> [WORKING DATA]:
++++++++++
(* ===== verification/CxxStd.v ===== *)
(** The parts of the C++ standard library the source is written with:
    [std::string_view] searches and [substr], the C locale's character
    classes, [std::to_string], [std::stoul] and [std::stoi].  Positions are
    [size_t] values, [npos] is [2^64 - 1], and the arithmetic the source does
    on positions wraps as the source's does. *)

From Stdlib Require Import ZArith Lia String Strings.Byte.
From stdpp Require Import base numbers option list.
From S2P Require Import Prelude.
Open Scope Z_scope.

(** ** [std::string_view] *)

Definition npos : Z := 2 ^ 64 - 1.

Fixpoint index_of (P : byte -> bool) (s : bytes) : option nat :=
  match s with
  | [] => None
  | b :: s' => if P b then Some 0%nat else S <$> index_of P s'
  end.

Fixpoint rindex_of (P : byte -> bool) (s : bytes) : option nat :=
  match s with
  | [] => None
  | b :: s' =>
      match rindex_of P s' with
      | Some i => Some (S i)
      | None => if P b then Some 0%nat else None
      end
  end.

Fixpoint starts_with (pat s : bytes) : bool :=
  match pat, s with
  | [], _ => true
  | p :: pat', b :: s' => Byte.eqb p b && starts_with pat' s'
  | _ :: _, [] => false
  end.

Fixpoint index_of_sub (pat s : bytes) : option nat :=
  if starts_with pat s then Some 0%nat
  else match s with
       | [] => None
       | _ :: s' => S <$> index_of_sub pat s'
       end.

Definition to_pos (base : Z) (o : option nat) : Z :=
  match o with
  | Some i => base + Z.of_nat i
  | None => npos
  end.

(** [s.find(c, pos)] and the other forward searches for one character. *)
Definition sv_find_if (P : byte -> bool) (s : bytes) (pos : Z) : Z :=
  if size s <=? pos then npos
  else to_pos pos (index_of P (drop (Z.to_nat pos) s)).

Definition sv_find (s : bytes) (c : byte) (pos : Z) : Z :=
  sv_find_if (Byte.eqb c) s pos.

Definition sv_find_first_not_of (s : bytes) (c : byte) (pos : Z) : Z :=
  sv_find_if (fun b => negb (Byte.eqb c b)) s pos.

(** [s.find(pat, pos)] for a string. *)
Definition sv_find_str (s pat : bytes) (pos : Z) : Z :=
  if size s <? pos then npos
  else to_pos pos (index_of_sub pat (drop (Z.to_nat pos) s)).

(** [s.find_last_not_of(c, pos)], [s.rfind(c)]. *)
Definition sv_rfind_if (P : byte -> bool) (s : bytes) (pos : Z) : Z :=
  to_pos 0 (rindex_of P (take (Z.to_nat (Z.min (pos + 1) (size s))) s)).

Definition sv_find_last_not_of (s : bytes) (c : byte) (pos : Z) : Z :=
  sv_rfind_if (fun b => negb (Byte.eqb c b)) s pos.

Definition sv_rfind (s : bytes) (c : byte) : Z := sv_rfind_if (Byte.eqb c) s npos.

(** [s.substr(pos, n)]: throws when [pos] is past the end. *)
Definition sv_substr (s : bytes) (pos n : Z) : outcome bytes :=
  if size s <? pos then Throw (OutOfRange "string_view::substr")
  else Ok (take (Z.to_nat (Z.min n (size s - pos))) (drop (Z.to_nat pos) s)).

(** [s[i]]: undefined outside the string. *)
Definition at_ {A : Type} (s : list A) (i : Z) : outcome A :=
  if (0 <=? i) && (i <? size s)
  then match s !! Z.to_nat i with Some b => Ok b | None => Undefined end
  else Undefined.

(** ** The C locale *)

Definition in_range (lo hi : Z) (b : byte) : bool := (lo <=? b2z b) && (b2z b <=? hi).

Definition isupper : byte -> bool := in_range 65 90.
Definition islower : byte -> bool := in_range 97 122.
Definition isdigit : byte -> bool := in_range 48 57.
Definition isalpha (b : byte) : bool := isupper b || islower b.
Definition isspace (b : byte) : bool := Byte.eqb b x20 || in_range 9 13 b.

Definition tolower (b : byte) : byte := if isupper b then z2b (b2z b + 32) else b.
Definition toupper (b : byte) : byte := if islower b then z2b (b2z b - 32) else b.

(** ** [std::to_string] and the [%x] conversion *)

Definition digit_char (d : Z) : byte := z2b (if d <? 10 then 48 + d else 87 + d).

Fixpoint digits_of (base : Z) (fuel : nat) (n : Z) (acc : bytes) : bytes :=
  match fuel with
  | O => acc
  | S fuel' =>
      let acc' := digit_char (n mod base) :: acc in
      if n <? base then acc' else digits_of base fuel' (n / base) acc'
  end.

(** Twenty decimal digits, or sixteen hexadecimal ones, hold every unsigned
    64-bit value. *)
Definition to_string (n : Z) : bytes :=
  if n <? 0 then chr "-" :: digits_of 10 20 (- n) [] else digits_of 10 20 n [].

Definition to_hex (n : Z) : bytes := digits_of 16 16 n [].

(** ** [std::stoul] and [std::stoi] *)

Definition digit_val (base : Z) (b : byte) : option Z :=
  let v := if isdigit b then b2z b - 48
           else if islower b then b2z b - 87
           else if isupper b then b2z b - 55
           else 99 in
  if v <? base then Some v else None.

Fixpoint parse_digits (base acc : Z) (s : bytes) : Z :=
  match s with
  | b :: s' =>
      match digit_val base b with
      | Some d => parse_digits base (acc * base + d) s'
      | None => acc
      end
  | [] => acc
  end.

Fixpoint skip_space (s : bytes) : bytes :=
  match s with
  | b :: s' => if isspace b then skip_space s' else s
  | [] => []
  end.

Definition parse_sign (s : bytes) : bool * bytes :=
  match s with
  | b :: s' =>
      if Byte.eqb b x2d then (true, s')
      else if Byte.eqb b x2b then (false, s')
      else (false, s)
  | [] => (false, [])
  end.

(** The optional [0x] of base 16, taken only before a hexadecimal digit. *)
Definition skip_0x (base : Z) (s : bytes) : bytes :=
  match s with
  | b0 :: b1 :: b2 :: s' =>
      if (base =? 16) && Byte.eqb b0 x30 && (Byte.eqb b1 x78 || Byte.eqb b1 x58)
         && (match digit_val 16 b2 with Some _ => true | None => false end)
      then b2 :: s' else s
  | _ => s
  end.

(** The sign and the magnitude [strtol] and [strtoul] read, or [None] when
    there is no digit; what follows the digits is ignored. *)
Definition parse_number (base : Z) (s : bytes) : option (bool * Z) :=
  let '(neg, s1) := parse_sign (skip_space s) in
  let s2 := skip_0x base s1 in
  match s2 with
  | b :: _ =>
      match digit_val base b with
      | Some _ => Some (neg, parse_digits base 0 s2)
      | None => None
      end
  | [] => None
  end.

Definition stoul (s : bytes) (base : Z) : outcome Z :=
  match parse_number base s with
  | None => Throw (InvalidArgument "stoul")
  | Some (neg, v) =>
      if 2 ^ 64 <=? v then Throw (OutOfRange "stoul")
      else Ok (if neg then u64 (- v) else v)
  end.

Definition stoi (s : bytes) : outcome Z :=
  match parse_number 10 s with
  | None => Throw (InvalidArgument "stoi")
  | Some (neg, v) =>
      let r := if neg then - v else v in
      if (r <? - 2 ^ 31) || (2 ^ 31 <=? r) then Throw (OutOfRange "stoi") else Ok r
  end.

(** ** Indexing *)

Lemma at_lookup {A : Type} (s : list A) (i : nat) (b : A) :
  s !! i = Some b -> at_ s (Z.of_nat i) = Ok b.
Proof.
  intros Hb. pose proof (lookup_lt_Some _ _ _ Hb). unfold at_, size.
  rewrite (proj2 (Z.leb_le _ _)), (proj2 (Z.ltb_lt _ _)) by lia. cbn [andb].
  by rewrite Nat2Z.id, Hb.
Qed.

Lemma at_mid {A : Type} (a b : list A) (x : A) : at_ (a ++ x :: b) (size a) = Ok x.
Proof. unfold size. apply at_lookup. by apply list_lookup_middle. Qed.

Lemma at_total {A : Type} (s : list A) (i : Z) :
  0 <= i < size s -> exists b, at_ s i = Ok b /\ s !! Z.to_nat i = Some b.
Proof.
  intros Hi. unfold size in Hi.
  destruct (lookup_lt_is_Some_2 s (Z.to_nat i) ltac:(lia)) as [b Hb].
  exists b. split; [| done]. rewrite <- (Z2Nat.id i) by lia. by apply at_lookup.
Qed.

Lemma at_outside {A : Type} (s : list A) (i : Z) :
  i < 0 \/ size s <= i -> at_ s i = Undefined.
Proof.
  intros Hi. unfold at_.
  destruct (Z.leb_spec 0 i), (Z.ltb_spec i (size s)); cbn [andb]; done || lia.
Qed.

(** ** Printing and parsing numbers *)

Lemma digit_val_char (base d : Z) :
  base = 10 \/ base = 16 -> 0 <= d < base -> digit_val base (digit_char d) = Some d.
Proof.
  intros Hb Hd.
  assert (H : forallb (fun d =>
    (if d <? 10 then bool_decide (digit_val 10 (digit_char d) = Some d) else true)
    && bool_decide (digit_val 16 (digit_char d) = Some d)) (zrange 16) = true) by reflexivity.
  pose proof (zrange_forall 16 _ H d) as Hall. cbv beta in Hall.
  specialize (Hall ltac:(lia)). apply andb_prop in Hall as [H1 H2].
  apply bool_decide_eq_true in H2. destruct Hb as [-> | ->]; [| done].
  destruct (Z.ltb_spec d 10); [by apply bool_decide_eq_true in H1 | lia].
Qed.

(** The digits a number is printed with, and what reading them gives. *)
Lemma digits_of_spec (base : Z) (fuel : nat) (n : Z) (acc : bytes) :
  base = 10 \/ base = 16 -> 0 <= n < base ^ Z.of_nat fuel -> (0 < fuel)%nat ->
  exists ds, digits_of base fuel n acc = ds ++ acc /\ (0 < length ds <= fuel)%nat
    /\ Forall (fun b => exists d, 0 <= d < base /\ b = digit_char d) ds
    /\ forall a rest,
        parse_digits base a (ds ++ rest)
        = parse_digits base (a * base ^ Z.of_nat (length ds) + n) rest.
Proof.
  intros Hb. revert n acc. induction fuel as [| fuel IH]; intros n acc Hn Hf; [lia |].
  cbn [digits_of]. pose proof (Z.mod_pos_bound n base ltac:(lia)) as Hmod.
  destruct (Z.ltb_spec n base) as [Hlt | Hge].
  - exists [digit_char (n mod base)]. split; [done |]. split; [simpl; lia |]. split.
    + apply Forall_singleton. eauto.
    + intros a rest. simpl. rewrite digit_val_char by done.
      rewrite Z.mod_small by lia. change (Z.of_nat 1) with 1. by rewrite Z.pow_1_r.
  - destruct fuel as [| fuel].
    { change (Z.of_nat 1) with 1 in Hn. rewrite Z.pow_1_r in Hn. lia. }
    destruct (IH (n / base) (digit_char (n mod base) :: acc)) as (ds & -> & Hlen & Hds & Hp);
      [| lia |].
    { rewrite (Nat2Z.inj_succ (S fuel)), Z.pow_succ_r in Hn by lia.
      split; [apply Z.div_pos; lia | apply Z.div_lt_upper_bound; lia]. }
    exists (ds ++ [digit_char (n mod base)]). rewrite <- app_assoc. split; [done |].
    split; [rewrite length_app; simpl; lia |]. split.
    + apply Forall_app. split; [done |]. apply Forall_singleton. eauto.
    + intros a rest. rewrite <- app_assoc, Hp. simpl. rewrite digit_val_char by done.
      f_equal. rewrite length_app, Nat2Z.inj_add. change (Z.of_nat (length [_])) with 1.
      rewrite Z.pow_add_r, Z.pow_1_r by lia. pose proof (Z.div_mod n base ltac:(lia)). nia.
Qed.

(** Characters that are digits are not blanks, signs, CR or LF. *)
Lemma digit_char_plain (base d : Z) :
  base = 10 \/ base = 16 -> 0 <= d < base ->
  isspace (digit_char d) = false /\ Byte.eqb (digit_char d) x2d = false
  /\ Byte.eqb (digit_char d) x2b = false /\ Byte.eqb (digit_char d) x78 = false
  /\ Byte.eqb (digit_char d) x58 = false /\ Byte.eqb x0d (digit_char d) = false
  /\ Byte.eqb (digit_char d) x20 = false.
Proof.
  intros Hb Hd.
  assert (H : forallb (fun d =>
    negb (isspace (digit_char d)) && negb (Byte.eqb (digit_char d) x2d)
    && negb (Byte.eqb (digit_char d) x2b) && negb (Byte.eqb (digit_char d) x78)
    && negb (Byte.eqb (digit_char d) x58) && negb (Byte.eqb x0d (digit_char d))
    && negb (Byte.eqb (digit_char d) x20)) (zrange 16) = true) by reflexivity.
  pose proof (zrange_forall 16 _ H d) as Hall. cbv beta in Hall.
  specialize (Hall ltac:(lia)). to_prop. done.
Qed.

Lemma skip_0x_plain (base : Z) (b0 b1 : byte) (s : bytes) :
  Byte.eqb b1 x78 = false -> Byte.eqb b1 x58 = false ->
  skip_0x base (b0 :: b1 :: s) = b0 :: b1 :: s.
Proof.
  intros H1 H2. unfold skip_0x. rewrite H1, H2.
  destruct s; [done |]. by rewrite andb_false_r.
Qed.

Lemma parse_number_digits (base n : Z) (fuel : nat) :
  base = 10 \/ base = 16 -> 0 <= n < base ^ Z.of_nat fuel -> (0 < fuel)%nat ->
  parse_number base (digits_of base fuel n []) = Some (false, n).
Proof.
  intros Hb Hn Hf.
  destruct (digits_of_spec base fuel n [] Hb Hn Hf) as (ds & -> & Hlen & Hds & Hp).
  specialize (Hp 0 []). rewrite app_nil_r in *.
  destruct ds as [| b0 ds]; [simpl in Hlen; lia |].
  apply Forall_cons in Hds as [(d0 & Hd0 & ->) Hds].
  destruct (digit_char_plain base d0 Hb Hd0) as (Hs & Hm & Hpl & _).
  unfold parse_number. cbn [skip_space]. rewrite Hs. unfold parse_sign. rewrite Hm, Hpl.
  assert (Hskip : skip_0x base (digit_char d0 :: ds) = digit_char d0 :: ds).
  { destruct ds as [| b1 ds]; [done |].
    apply Forall_cons in Hds as [(d1 & Hd1 & ->) _].
    destruct (digit_char_plain base d1 Hb Hd1) as (_ & _ & _ & ? & ? & _).
    by apply skip_0x_plain. }
  rewrite Hskip, digit_val_char by done. by rewrite Hp.
Qed.

Lemma stoul_to_string (n : Z) : 0 <= n < 2 ^ 64 -> stoul (to_string n) 10 = Ok n.
Proof.
  intros Hn. unfold stoul, to_string. destruct (Z.ltb_spec n 0); [lia |].
  rewrite parse_number_digits; [| by left | lia | lia].
  destruct (Z.leb_spec (2 ^ 64) n); [lia | done].
Qed.

Lemma stoul_to_hex (n : Z) : 0 <= n < 2 ^ 64 -> stoul (to_hex n) 16 = Ok n.
Proof.
  intros Hn. unfold stoul, to_hex.
  rewrite parse_number_digits; [| by right | lia | lia].
  destruct (Z.leb_spec (2 ^ 64) n); [lia | done].
Qed.

Lemma to_hex_plain (n : Z) :
  0 <= n < 2 ^ 64 ->
  (0 < length (to_hex n) <= 16)%nat /\ Forall (fun b => Byte.eqb x0d b = false) (to_hex n).
Proof.
  intros Hn. unfold to_hex.
  destruct (digits_of_spec 16 16 n []) as (ds & -> & Hlen & Hds & _); [by right | lia | lia |].
  rewrite app_nil_r. split; [done |].
  eapply Forall_impl; [exact Hds |]. intros b (d & Hd & ->).
  by destruct (digit_char_plain 16 d (or_intror eq_refl) Hd) as (_ & _ & _ & _ & _ & ? & _).
Qed.

(** More fuel than digits changes nothing. *)
Lemma digits_of_fuel (base : Z) (fuel k : nat) (n : Z) (acc : bytes) :
  1 < base -> (0 < fuel)%nat -> 0 <= n < base ^ Z.of_nat fuel ->
  digits_of base (fuel + k) n acc = digits_of base fuel n acc.
Proof.
  intros Hb. revert n acc. induction fuel as [| fuel IH]; intros n acc Hf Hn; [lia |].
  cbn [Nat.add digits_of]. destruct (Z.ltb_spec n base); [done |].
  destruct fuel; [change (Z.of_nat 1) with 1 in Hn; rewrite Z.pow_1_r in Hn; lia |].
  apply IH; [lia |]. rewrite Nat2Z.inj_succ, Z.pow_succ_r in Hn by lia.
  split; [apply Z.div_pos; lia | apply Z.div_lt_upper_bound; lia].
Qed.

Lemma to_hex_short (n : Z) : 0 <= n < 2 ^ 52 -> (length (to_hex n) <= 13)%nat.
Proof.
  intros Hn. unfold to_hex. rewrite (digits_of_fuel 16 13 3) by lia.
  destruct (digits_of_spec 16 13 n []) as (ds & -> & Hl & _); [by right | lia | lia |].
  rewrite app_nil_r. lia.
Qed.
++++++++++
Take the lines above from the one containing "else if isupper b then b2z b - 55" down to the one containing "skip_space s' else s", and transcribe them exactly, both ends included.

> [EXERCISE OUTPUT]:
           else if isupper b then b2z b - 55
           else 99 in
  if v <? base then Some v else None.

Fixpoint parse_digits (base acc : Z) (s : bytes) : Z :=
  match s with
  | b :: s' =>
      match digit_val base b with
      | Some d => parse_digits base (acc * base + d) s'
      | None => acc
      end
  | [] => acc
  end.

Fixpoint skip_space (s : bytes) : bytes :=
  match s with
  | b :: s' => if isspace b then skip_space s' else s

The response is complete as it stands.